(* ===== verification/RoutingSpec.v ===== *)
(** * The calls of the generated client

    The tree of the routes, and the text of the client object: under the segments
    of each CRUD route it has the calls of the route's handler, with the URL of
    the route. *)

From S2P Require Import Prelude Json Meta MetaStoreSpec Apply Rpc Generate.

(** ** The tree *)

Lemma make_segment_inj s s' : make_segment s = make_segment s' -> s = s'.
Proof.
  unfold make_segment. destruct (starts_with s ":"), (starts_with s' ":"); congruence.
Qed.

Lemma seg_get_insert {A} k k' (a : A) l :
  seg_get k (seg_insert k' a l) = if decide (k = k') then Some a else seg_get k l.
Proof.
  induction l as [|[k2 b] l IH]; cbn; [done|]. destruct (decide (k' = k2)) as [->|Hne]; cbn.
  - by destruct (decide (k = k2)).
  - rewrite IH. destruct (decide (k = k2)) as [->|]; [|done]. by destruct (decide (k2 = k')).
Qed.

Fixpoint node_at (r : SubRoute) (segments : list string) : option SubRoute :=
  match segments with
  | [] => Some r
  | s :: segments => child ← seg_get (make_segment s) (sr_children r); node_at child segments
  end.

Definition handlers_at (r : SubRoute) (segments : list string) : list RouteHandler :=
  match node_at r segments with Some r => sr_handlers r | None => [] end.

Lemma handlers_new segments : handlers_at SubRoute_new segments = [].
Proof. by destruct segments. Qed.

Lemma handlers_at_cons r s segments : handlers_at r (s :: segments) =
  match seg_get (make_segment s) (sr_children r) with Some c => handlers_at c segments | None => [] end.
Proof. unfold handlers_at. cbn. by destruct (seg_get _ _). Qed.

Lemma add_route_rec_handlers segs h : forall r segs',
  handlers_at (add_route_rec segs h r) segs' = handlers_at r segs' ++ (if decide (segs' = segs) then [h] else []).
Proof.
  induction segs as [|s segs IH]; intros r segs'; cbn [add_route_rec].
  - destruct segs' as [|s' segs']; [done|]. rewrite !handlers_at_cons. cbn. by rewrite app_nil_r.
  - destruct segs' as [|s' segs']; [cbn; by rewrite app_nil_r|]. rewrite !handlers_at_cons. cbn [sr_children].
    rewrite seg_get_insert. destruct (decide (make_segment s' = make_segment s)) as [Hs|Hne].
    + apply make_segment_inj in Hs as ->.
      assert ((if decide (s :: segs' = s :: segs) then [h] else []) = (if decide (segs' = segs) then [h] else [])) as ->.
      { destruct (decide (segs' = segs)) as [->|Hne]; [by rewrite decide_True|]. rewrite decide_False; [done|congruence]. }
      destruct (seg_get _ _); rewrite IH; [done|]. by rewrite handlers_new.
    + rewrite decide_False by congruence. by rewrite app_nil_r.
Qed.

(** The handler of a route with client metadata. *)
Definition crud_route (segs : list string) (route : RouteInfo) : list RouteHandler :=
  match ri_client_metadata route, ri_methods route with
  | Some meta, [m] =>
      if decide (segs = route_segments (ri_path_pattern route))
      then [{| rh_method := m; rh_kind := cm_handler meta |}] else []
  | _, _ => []
  end.

Definition one_method (route : RouteInfo) : Prop :=
  ri_client_metadata route <> None -> length (ri_methods route) = 1.

Lemma add_route_info_ok root route root' : add_route_info root route = Ok root' ->
  one_method route /\ forall segs, handlers_at root' segs = handlers_at root segs ++ crud_route segs route.
Proof.
  unfold add_route_info, crud_route, one_method. destruct (ri_client_metadata route) as [meta|].
  - intros H. apply bind_unit_ok in H as [Hl%ensure_ok%Nat.eqb_eq H].
    destruct (ri_methods route) as [|m [|]]; try done. injection H as <-. split; [done|].
    intros segs. unfold add_route. rewrite add_route_rec_handlers. done.
  - intros [= <-]. split; [done|]. intros segs. by rewrite app_nil_r.
Qed.

Lemma add_route_info_total root route : one_method route -> exists root', add_route_info root route = Ok root'.
Proof.
  unfold add_route_info, one_method. intros H. destruct (ri_client_metadata route) as [meta|]; [|by eexists].
  specialize (H ltac:(done)). destruct (ri_methods route) as [|m [|]]; try done. by eexists.
Qed.

Lemma build_routing_ok routes root : build_routing routes = Ok root ->
  Forall one_method routes /\ forall segs, handlers_at root segs = routes ≫= crud_route segs.
Proof.
  unfold build_routing. intros H.
  refine (foldM_inv add_route_info (fun seen s => Forall one_method seen /\
    forall segs, handlers_at s segs = seen ≫= crud_route segs) routes _ _ _ _ H).
  - split; [constructor|]. intros segs. apply handlers_new.
  - clear H. intros seen route r1 r2 [H1 H2] [Ho Hr]%add_route_info_ok.
    split; [apply Forall_app; by split; [|apply Forall_singleton]|].
    intros segs. rewrite Hr, H2, bind_app. cbn. by rewrite app_nil_r.
Qed.

Lemma build_routing_total routes : Forall one_method routes -> exists root, build_routing routes = Ok root.
Proof.
  unfold build_routing. intros H. generalize SubRoute_new. induction H as [|route routes Hr _ IH]; intros r; [by eexists|].
  destruct (add_route_info_total r route Hr) as [r' Hr']. cbn. rewrite Hr'. apply IH.
Qed.

(** ** URLs *)

(** What a segment is in the text of an URL. *)
Definition segment_url (s : string) : string :=
  if starts_with s ":" then placeholder (group_name s) else s.

Definition url_of (segments : list string) : string :=
  foldl (fun url s => path_join url (segment_url s)) "" segments.

(** ** The client object *)

Inductive client := Client (calls : list string) (members : list (RouteSegment * client)).
Definition cl_calls (c : client) : list string := let 'Client calls _ := c in calls.
Definition cl_members (c : client) := let 'Client _ members := c in members.

Fixpoint client_at (c : client) (segments : list string) : option client :=
  match segments with
  | [] => Some c
  | s :: segments => m ← seg_get (make_segment s) (cl_members c); client_at m segments
  end.
Definition calls_at (c : client) (segments : list string) : list string :=
  match client_at c segments with Some c => cl_calls c | None => [] end.

Section Render.
Context {RO : RowOrder}.

(** The text of an object: its calls, then its members in the order of the map;
    a wildcard is a function of its value. *)
Fixpoint render (c : client) : string :=
  let 'Client calls members := c in
  let subs := List.map (fun '(segment, m) =>
    match segment with
    | FixedText s => quoted s +:+ ": " +:+ render m
    | Wildcard s =>
        let g := group_name s in g +:+ ": (" +:+ g +:+ ": string) => { return " +:+ render m +:+ "; }"
    end) members in
  "{" +:+ str_join ("," +:+ newline) (calls ++ in_order subs) +:+ "}" +:+ newline.

Definition segment_text (s : RouteSegment) : string := match s with FixedText s | Wildcard s => s end.

Fixpoint client_of (route : SubRoute) (url : string) : client :=
  let 'mkSubRoute handlers children := route in
  Client (handlers ≫= (fun h => handler_to_ts h url))
    (List.map (fun '(segment, r) =>
       (segment, client_of r (path_join url (match segment with
          | FixedText s => s
          | Wildcard s => placeholder (group_name s)
          end)))) children).

Lemma generate_routing_obj_render : forall route url,
  generate_routing_obj route url = Ok (render (client_of route url)).
Proof.
  fix IH 1. intros [handlers children] url. cbn [generate_routing_obj client_of render].
  match goal with |- (?step ≫= ?k) = _ => enough (step = Ok (List.map (fun '(segment, m) =>
    match segment with
    | FixedText s => quoted s +:+ ": " +:+ render m
    | Wildcard s =>
        let g := group_name s in g +:+ ": (" +:+ g +:+ ": string) => { return " +:+ render m +:+ "; }"
    end) (cl_members (client_of (mkSubRoute handlers children) url)))) as E;
    [exact (f_equal (fun x => x ≫= k) E)|] end.
  cbn [client_of cl_members]. apply mapM_ok.
  induction children as [|[[s|s] r] children IHc]; [constructor|..]; cbn [List.map];
    (constructor; [by rewrite IH|exact IHc]).
Qed.

End Render.

Lemma seg_get_map {A B} (f : RouteSegment -> A -> B) k l :
  seg_get k (List.map (fun '(s, a) => (s, f s a)) l) = f k <$> seg_get k l.
Proof.
  induction l as [|[s a] l IH]; [done|]. cbn. by destruct (decide (k = s)) as [->|].
Qed.

Lemma segment_url_make s url : path_join url (match make_segment s with
    | FixedText s => s
    | Wildcard s => placeholder (group_name s)
    end) = path_join url (segment_url s).
Proof. unfold make_segment, segment_url. by destruct (starts_with s ":"). Qed.

Lemma client_calls segs : forall route url,
  calls_at (client_of route url) segs =
  handlers_at route segs ≫= (fun h => handler_to_ts h (foldl (fun url s => path_join url (segment_url s)) url segs)).
Proof.
  induction segs as [|s segs IH]; intros [handlers children] url; [done|].
  unfold calls_at. cbn [client_at client_of cl_members]. rewrite handlers_at_cons. cbn [sr_children].
  rewrite (seg_get_map (fun segment r => client_of r (path_join url match segment with
    | FixedText s => s | Wildcard s => placeholder (group_name s) end)) (make_segment s) children).
  destruct (seg_get (make_segment s) children) as [child|]; [|done]. cbn [fmap option_fmap option_map mbind option_bind].
  rewrite segment_url_make. apply IH.
Qed.

(** ** The URL of a route *)

Lemma no_trailing_slash a s : s <> "" -> no_char "/"%char s -> strip_suffix "/" (a +:+ s) = None.
Proof.
  intros Hne Hs. destruct (strip_suffix "/" (a +:+ s)) as [r|] eqn:E; [|done]. exfalso.
  apply strip_suffix_some in E. apply (f_equal String.list_ascii_of_string) in E.
  assert (forall x y, String.list_ascii_of_string (x +:+ y) =
    String.list_ascii_of_string x ++ String.list_ascii_of_string y) as Happ.
  { intros x y. induction x as [|c x IH]; [done|]. cbn. by rewrite <- IH. }
  rewrite !Happ in E. cbn in E. unfold no_char in Hs.
  destruct (String.list_ascii_of_string s) as [|c l _] eqn:El using rev_ind.
  - apply Hne. by rewrite <- (String.string_of_list_ascii_of_string s), El.
  - rewrite app_assoc in E. apply app_inj_tail in E as [_ ->]. apply Hs. apply in_or_app. right. by left.
Qed.

Lemma no_leading_slash s : no_char "/"%char s -> trim_start_char "/"%char s = s.
Proof.
  destruct s as [|c s]; [done|]. intros H. cbn. destruct (Ascii.eqb_spec c "/"%char) as [->|]; [|done].
  exfalso. apply H. by left.
Qed.

Definition plain_segment (s : string) : Prop := s <> "" /\ no_char "/"%char s.

Lemma no_char_trimmed c d s : no_char c s -> no_char c (trim_start_char d s).
Proof.
  induction s as [|e s IH]; [done|]. intros H. cbn. destruct (Ascii.eqb e d); [|done].
  apply IH. intros Hin. apply H. by right.
Qed.

Lemma plain_segment_url s : plain_segment s -> plain_segment (segment_url s).
Proof.
  intros [Hne Hs]. unfold segment_url. destruct (starts_with s ":"); [|done]. split; [done|].
  unfold placeholder. repeat apply no_char_app.
  - by intros [|[|[]]].
  - by apply no_char_trimmed.
  - by intros [|[]].
Qed.

Lemma path_join_plain u s : (u = "" \/ strip_suffix "/" u = None) -> plain_segment s ->
  path_join u s = u +:+ "/" +:+ s /\ strip_suffix "/" (path_join u s) = None.
Proof.
  intros Hu [Hne Hs]. assert (path_join u s = u +:+ "/" +:+ s) as ->.
  { unfold path_join. rewrite (no_leading_slash s Hs). f_equal. unfold trim_end_matches.
    destruct Hu as [->|Hu]; [done|]. destruct (String.length u); [done|]. cbn. by rewrite Hu. }
  split; [done|]. rewrite <- str_app_assoc. by apply no_trailing_slash.
Qed.

Lemma url_of_plain segs : Forall plain_segment segs ->
  url_of segs = foldr (fun s rest => "/" +:+ segment_url s +:+ rest) "" segs.
Proof.
  intros H. unfold url_of.
  enough (forall u, u = "" \/ strip_suffix "/" u = None ->
    foldl (fun url s => path_join url (segment_url s)) u segs =
    u +:+ foldr (fun s rest => "/" +:+ segment_url s +:+ rest) "" segs) as Hgen by (apply (Hgen ""); by left).
  induction H as [|s segs Hs _ IH]; intros u Hu; cbn [foldl foldr]; [by rewrite str_app_nil_r|].
  destruct (path_join_plain u (segment_url s) Hu (plain_segment_url s Hs)) as [He Hn].
  rewrite IH by by right. rewrite He. by rewrite !str_app_assoc.
Qed.

(** The segments of a pattern have no slash. *)
Lemma route_segments_no_slash p : Forall (no_char "/"%char) (route_segments p).
Proof. apply Forall_forall. intros s Hs. by eapply split_on_no_sep_in. Qed.

(** The client has, under the segments of each CRUD route, the calls of the
    route's handler and no others, in the order of the routes, with the URL that
    the segments spell: wildcards stand in it as the parameters of the functions
    that lead there.  Generation fails only for a CRUD route without exactly one
    method. *)
Theorem generated_client_spec `{RO : RowOrder} routes :
  (is_ok (build_routing routes) = true <-> Forall one_method routes) /\
  (forall root, build_routing routes = Ok root ->
     exists c, generate_routing_obj root "" = Ok (render c) /\
       forall segs, calls_at c segs = (routes ≫= crud_route segs) ≫= (fun h => handler_to_ts h (url_of segs))) /\
  (forall p, Forall (fun s => s <> "") (route_segments p) ->
     url_of (route_segments p) = foldr (fun s rest => "/" +:+ segment_url s +:+ rest) "" (route_segments p)).
Proof.
  split; [|split].
  - split; [|intros H; by destruct (build_routing_total routes H) as [root ->]].
    destruct (build_routing routes) as [root| |] eqn:E; [|done..]. intros _. by apply build_routing_ok in E as [? _].
  - intros root [_ Hh]%build_routing_ok. exists (client_of root ""). split; [apply generate_routing_obj_render|].
    intros segs. rewrite client_calls, Hh. done.
  - intros p Hp. apply url_of_plain. pose proof (route_segments_no_slash p) as Hs.
    apply Forall_forall. intros s Hin. rewrite Forall_forall in Hp, Hs. split; [by apply Hp|by apply Hs].
Qed.

(** ** Witness *)

Module RoutingSample.
Definition route (m : HttpMethod) (p : string) (h : CrudHandler) : RouteInfo :=
  {| ri_methods := [m]; ri_path_pattern := p; ri_client_metadata := Some {| cm_handler := Crud h |} |}.
Definition plain : RouteInfo := {| ri_methods := [Get; Post]; ri_path_pattern := "/hello"; ri_client_metadata := None |}.
Definition routes : list RouteInfo :=
  [route Get "/posts/" (GetMany "Post"); plain; route Get "/posts/:id" (GetOne "Post");
   route Delete "/posts/:id" (DeleteOne "Post")].
End RoutingSample.

#[local] Existing Instance MetaSample.order.
Import RoutingSample.

Lemma generated_client_spec_witness : exists root c, build_routing routes = Ok root /\
  generate_routing_obj root "" = Ok (render c) /\
  calls_at c ["posts"; ":id"] =
    ["get: Ωlib.makeGetOne<Ωmodels.Post>(Ωurl(`/posts/${id}`), Ωreflection.ΩPost, Ωconfig)";
     "delete: Ωlib.makeDeleteOne(Ωurl(`/posts/${id}`), Ωconfig)"] /\
  calls_at c ["hello"] = [].
Proof.
  destruct (build_routing routes) as [root|e|w] eqn:H; [|vm_compute in H; discriminate H..].
  destruct (generated_client_spec routes) as (_ & S & _). destruct (S root H) as (c & Hc & Hcalls).
  exists root, c. split; [reflexivity|]. split; [exact Hc|]. rewrite !Hcalls. split; vm_compute; reflexivity.
Defined.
————————
▶ Try it
Up to and including the line that contains "(** ** The tree *)", output the records above exactly, beginning with their first line.

▶ Answer to the exercise
(* ===== verification/RoutingSpec.v ===== *)
(** * The calls of the generated client

    The tree of the routes, and the text of the client object: under the segments
    of each CRUD route it has the calls of the route's handler, with the URL of
    the route. *)

From S2P Require Import Prelude Json Meta MetaStoreSpec Apply Rpc Generate.

(** ** The tree *)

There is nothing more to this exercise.